その瞬間、禊の頭の中に昨晩少女が漏らした甘酸っぱい声が甦り、その一瞬を答えあぐねる。逆にその数秒を気にも止めず、主に忠実に応えたのが童だった。
「──いるよ。あ、でも何て言っていいか分かんない。いた、の方が正しいかもしれないけど……だけど淡島ではこういう話、基本的に禁句だから。特にあのお方の話はみんなしない。──しちゃいけないんだ」
「……それって……」
どういうこと?
「…………」
少女は他に言葉を何も浮かべることができないまま、姿見に映る自分の顔を見遣る。可愛くない。

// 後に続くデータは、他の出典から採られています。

(** A full buffer that holds the bytes 61 62, one more byte arriving behind
    them, and an allocator that has nothing left: the write fails, and the
    size and the two bytes are as before. *)
Lemma h2o_http3_update_recvbuf_no_memory_witness :
  let reserve := h2o_buffer_reserve_model false in
  let buf := mk_buffer 2 2 [x61; x62] in
  size (reserve buf (wrap64 (2 + 1))) = size buf /\
  contents (reserve buf (wrap64 (2 + 1))) = contents buf /\
  fst (h2o_http3_update_recvbuf reserve buf 2 [x63] 1) = PTLS_ERROR_NO_MEMORY /\
  size (snd (h2o_http3_update_recvbuf reserve buf 2 [x63] 1)) = 2 /\
  contents (snd (h2o_http3_update_recvbuf reserve buf 2 [x63] 1)) = [x61; x62].
Proof.
  cbv zeta.
  pose proof (h2o_http3_update_recvbuf_no_memory (h2o_buffer_reserve_model false)
                (mk_buffer 2 2 [x61; x62]) 2 [x63] 1 eq_refl eq_refl eq_refl) as H.
  cbv zeta in H. destruct H as (_ & _ & Hs & Hc).
  split; [reflexivity|]. split; [reflexivity|]. split; [reflexivity|].
  split; [exact Hs|exact Hc].
Defined.

(** A two-byte varint cut after its first byte: INCOMPLETE, cursor unmoved. *)
Lemma h2o_http3_read_frame_error_keeps_cursor_witness :
  rf_ret (h2o_http3_read_frame (mk_frame 0 0 0 0) [x40] 0 1) <> RET_OK /\
  rf_src (h2o_http3_read_frame (mk_frame 0 0 0 0) [x40] 0 1) = 0.
Proof.
  split.
  - vm_compute. discriminate.
  - apply (h2o_http3_read_frame_error_keeps_cursor (mk_frame 0 0 0 0) [x40] 0 1).
    vm_compute. discriminate.
Defined.

(** The frame reader on the control frames of the spec's scenarios. *)
Example h2o_http3_read_frame_settings :
  h2o_http3_read_frame (mk_frame 0 0 0 0) [x00; x04; x01; x0d; x00] 0 5
  = (RET_OK, mk_frame 4 2 2 0, 2).
Proof. reflexivity. Qed.

Example h2o_http3_read_frame_max_push_id :
  h2o_http3_read_frame (mk_frame 0 0 0 0) [x00; x04; x01; x0d; x00] 2 5
  = (RET_OK, mk_frame 13 2 4 1, 5).
Proof. reflexivity. Qed.

Example h2o_http3_read_frame_oversize :
  rf_ret (h2o_http3_read_frame (mk_frame 0 0 0 0) [x80; x00; x40; x00; x04] 0 5)
  = H2O_HTTP3_ERROR_MALFORMED_FRAME 4.
Proof. reflexivity. Qed.

Example h2o_http3_read_frame_data_without_payload :
  h2o_http3_read_frame (mk_frame 9 9 9 9) [x05; x00] 0 2 = (RET_OK, mk_frame 0 2 9 5, 2).
Proof. reflexivity. Qed.

(** C3. A buffer that holds ten bytes receives the three bytes of an earlier
    segment at offset 0: the call succeeds and leaves [size] at 3, where
    [max(size, offset + len)] is 10.  So two writes to disjoint ranges end
    with different sizes in the two orders. *)
Theorem h2o_http3_update_recvbuf_size_not_max :
  let buf := mk_buffer 16 10 (repeat x2e 16) in
  let reserve := h2o_buffer_reserve_model true in
  let early := h2o_http3_update_recvbuf reserve buf 0 [x61; x62; x63] 3 in
  let late (b : h2o_buffer_t) :=
    h2o_http3_update_recvbuf reserve b 5 [x76; x77; x78; x79; x7a] 5 in
  fst early = RET_OK /\
  size (snd early) = 3 /\
  size (update_recvbuf_spec buf 0 [x61; x62; x63] 3) = 10 /\
  size (snd (late (snd early))) = 10 /\
  size (snd (h2o_http3_update_recvbuf reserve (snd (late buf)) 0 [x61; x62; x63] 3)) = 3 /\
  contents (snd (late (snd early)))
    <> contents (snd (h2o_http3_update_recvbuf reserve (snd (late buf)) 0 [x61; x62; x63] 3)).
Proof.
  cbv zeta. repeat split; try reflexivity.
  vm_compute. discriminate.
Qed.

(** ** Egress streams *)

(** X8. What [egress_unistream_on_send_emit] reports: [wrote_all] is set
    exactly when the emitted range ends where the send buffer ends. *)
Lemma egress_unistream_on_send_emit_wrote_all (stream : st_h2o_http3_egress_unistream_t)
    (off : Z) (dst : memory) (len : Z) :
  0 <= off <= size (sendbuf stream) ->
  size (sendbuf stream) < 2 ^ 64 ->
  0 <= len ->
  let r := egress_unistream_on_send_emit stream off dst len in
  emit_len r = Z.min len (size (sendbuf stream) - off) /\
  (emit_wrote_all r = 1 <-> off + emit_len r = size (sendbuf stream)) /\
  (emit_wrote_all r = 0 <-> off + emit_len r < size (sendbuf stream)).
Proof.
  intros Hoff Hsz Hlen. unfold egress_unistream_on_send_emit, wrap64.
  rewrite Z.mod_small by lia.
  destruct (Z.leb_spec (size (sendbuf stream) - off) len); cbn; lia.
Qed.

(** The bytes handed to the transport are always the front of the send
    buffer: the offset has no part in the copy. *)
Lemma egress_unistream_on_send_emit_copies_front (stream : st_h2o_http3_egress_unistream_t)
    (off : Z) (dst : memory) (len : Z) :
  let r := egress_unistream_on_send_emit stream off dst len in
  emit_dst r = memcpy dst 0 (bytes (sendbuf stream)) (emit_len r).
Proof.
  unfold egress_unistream_on_send_emit.
  destruct (wrap64 (size (sendbuf stream) - off) <=? len); reflexivity.
Qed.

(** C4. The control stream's send buffer holds 43 00 04 and the transport asks
    for two bytes from offset 1: the bytes at offset 1 are 00 04, the call
    emits 43 00, and reports [wrote_all]. *)
Theorem egress_unistream_on_send_emit_ignores_offset :
  let stream := mk_egress (mk_buffer 3 3 [x43; x00; x04]) in
  let r := egress_unistream_on_send_emit stream 1 [x00; x00] 2 in
  emit_ret r = RET_OK /\
  emit_len r = 2 /\
  emit_wrote_all r = 1 /\
  emit_dst r = [x43; x00] /\
  slice (bytes (sendbuf stream)) 1 (emit_len r) = [x00; x04].
Proof.
  cbv zeta. repeat split; reflexivity.
Qed.

(** ** The control stream *)

Lemma snoc_neq {A : Type} (l : list A) (x : A) : l ++ [x] <> l.
Proof.
  intros H. apply (f_equal (@Datatypes.length A)) in H.
  rewrite length_app in H. cbn in H. lia.
Qed.

Section ControlStream.

Variable handle_control_stream_frame :
  h2o_http3_conn_t -> Z -> memory -> Z -> Z -> retcode * h2o_http3_conn_t.

Lemma control_stream_handle_input_frame (frame0 : h2o_http3_read_frame_t) (w : world)
    (mem : memory) (src src_end : Z) (frame : h2o_http3_read_frame_t) (src' : Z) :
  h2o_http3_read_frame frame0 mem src src_end = (RET_OK, frame, src') ->
  control_stream_handle_input handle_control_stream_frame frame0 w mem src src_end =
  if malformed_on_control_stream (w_conn w) (frame_type frame) then
    mk_handled (H2O_HTTP3_ERROR_MALFORMED_FRAME (frame_type frame)) w src'
  else
    mk_handled
      (fst (handle_control_stream_frame (w_conn w) (frame_type frame) mem
              (frame_payload frame) (frame_length frame)))
      (mk_world
         (snd (handle_control_stream_frame (w_conn w) (frame_type frame) mem
                 (frame_payload frame) (frame_length frame)))
         (w_stream w)
         (w_trace w ++ [Call_handle_control_stream_frame (frame_type frame)
                          (slice mem (frame_payload frame) (frame_length frame))
                          (frame_length frame)]))
      src'.
Proof.
  intros Hrf. unfold control_stream_handle_input, malformed_on_control_stream.
  rewrite Hrf. cbn [retcode_eqb negb].
  destruct (Bool.eqb _ _ || _); [reflexivity|].
  destruct (handle_control_stream_frame _ _ _ _ _). reflexivity.
Qed.

(** C1, as the code has it.  For every frame that the reader delivers on the
    control stream: when [has_received_settings(conn) == (type == SETTINGS)
    || type == DATA], the handler fails the connection with
    MALFORMED_FRAME(type) and calls nothing; the frame is handed to the HTTP
    layer's callback exactly when the predicate does not hold, and then the
    callback's return value is returned.  So the call returns
    MALFORMED_FRAME(type) exactly when the predicate holds or the callback
    returns that value.  Before SETTINGS only SETTINGS is accepted, a later
    SETTINGS is rejected, DATA is always rejected, and any other frame after
    SETTINGS reaches the callback. *)
Theorem control_stream_handle_input_gate (frame0 : h2o_http3_read_frame_t) (w : world)
    (mem : memory) (src src_end : Z) (frame : h2o_http3_read_frame_t) (src' : Z) :
  h2o_http3_read_frame frame0 mem src src_end = (RET_OK, frame, src') ->
  let r := control_stream_handle_input handle_control_stream_frame frame0 w mem src src_end in
  let type := frame_type frame in
  let settings := h2o_http3_has_received_settings (w_conn w) in
  let verdict := fst (handle_control_stream_frame (w_conn w) type mem
                        (frame_payload frame) (frame_length frame)) in
  (malformed_on_control_stream (w_conn w) type = true -> rejected type r /\ h_world r = w) /\
  (delivered handle_control_stream_frame w mem frame r <->
   malformed_on_control_stream (w_conn w) type = false) /\
  (malformed_on_control_stream (w_conn w) type = false -> h_ret r = verdict) /\
  (rejected type r <->
   malformed_on_control_stream (w_conn w) type = true \/
   verdict = H2O_HTTP3_ERROR_MALFORMED_FRAME type) /\
  (settings = false ->
   (delivered handle_control_stream_frame w mem frame r <->
    type = H2O_HTTP3_FRAME_TYPE_SETTINGS)) /\
  (settings = true -> type = H2O_HTTP3_FRAME_TYPE_SETTINGS ->
   rejected type r /\ h_world r = w) /\
  (type = H2O_HTTP3_FRAME_TYPE_DATA -> rejected type r /\ h_world r = w) /\
  (settings = true -> type <> H2O_HTTP3_FRAME_TYPE_SETTINGS ->
   type <> H2O_HTTP3_FRAME_TYPE_DATA -> delivered handle_control_stream_frame w mem frame r) /\
  h_src r = src'.
Proof.
  intros Hrf r type settings verdict.
  pose proof (control_stream_handle_input_frame frame0 w mem src src_end frame src' Hrf)
    as Hr.
  fold r in Hr. fold type in Hr. fold verdict in Hr.
  assert (Hrej : malformed_on_control_stream (w_conn w) type = true ->
                 rejected type r /\ h_world r = w).
  { intros Hm. unfold rejected. rewrite Hr, Hm. split; reflexivity. }
  assert (Hdel : delivered handle_control_stream_frame w mem frame r <->
                 malformed_on_control_stream (w_conn w) type = false).
  { unfold delivered. rewrite Hr. fold type.
    destruct (malformed_on_control_stream (w_conn w) type); cbn [h_ret h_world w_trace w_conn].
    - split; [|discriminate]. intros [Ht _]. exfalso.
      symmetry in Ht. exact (snoc_neq _ _ Ht).
    - split; [reflexivity|]. intros _. split; [reflexivity|].
      unfold verdict. destruct (handle_control_stream_frame _ _ _ _ _); reflexivity. }
  assert (Hver : malformed_on_control_stream (w_conn w) type = false -> h_ret r = verdict).
  { intros Hm. rewrite Hr, Hm. reflexivity. }
  assert (Hret : rejected type r <->
                 malformed_on_control_stream (w_conn w) type = true \/
                 verdict = H2O_HTTP3_ERROR_MALFORMED_FRAME type).
  { unfold rejected.
    destruct (malformed_on_control_stream (w_conn w) type) eqn:Hm.
    - split; [intros _; left; reflexivity|]. intros _. apply Hrej. reflexivity.
    - rewrite (Hver eq_refl). split; [intros H; right; exact H|].
      intros [H|H]; [discriminate|exact H]. }
  assert (Hsrc : h_src r = src').
  { rewrite Hr. destruct (malformed_on_control_stream (w_conn w) type); reflexivity. }
  split; [exact Hrej|]. split; [exact Hdel|]. split; [exact Hver|]. split; [exact Hret|].
  unfold malformed_on_control_stream in Hrej, Hdel. fold settings in Hrej, Hdel.
  unfold H2O_HTTP3_FRAME_TYPE_SETTINGS, H2O_HTTP3_FRAME_TYPE_DATA in *.
  split; [|split; [|split; [|split]]].
  - intros Hs. rewrite Hs in Hdel. rewrite Hdel. split.
    + intros H. destruct (Z.eqb_spec type 4); [assumption|].
      destruct (Z.eqb_spec type 0); cbn in H; discriminate.
    + intros H. rewrite H. reflexivity.
  - intros Hs Ht. apply Hrej. rewrite Hs, Ht. reflexivity.
  - intros Ht. apply Hrej. rewrite Ht. cbn. apply orb_true_r.
  - intros Hs H4 H0. apply Hdel. rewrite Hs.
    destruct (Z.eqb_spec type 4); [contradiction|].
    destruct (Z.eqb_spec type 0); [contradiction|]. reflexivity.
  - exact Hsrc.
Qed.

 ただ心の中には、一つ一つを拾うのが難しいくらいに混ざり合った、たくさんの感情が渦を巻いているような気がした。
 それが色を無くして、頭の中を埋め尽くして、だから言葉が出てこない。
 ──あの黄金(こがね)の瞳に映された女性は、一体どんな女性だったのだろう?
──あの凜とした声が囁く甘い言葉は、その女性をどれだけ虜にしたのだろう?
──あの優しい指先はきっと、更に優しく、自分とは比べ物にならないくらい、その女性を慈しんだのだろう……。
 そう考えれば考えるほど、頭の中は真っ白になっていく。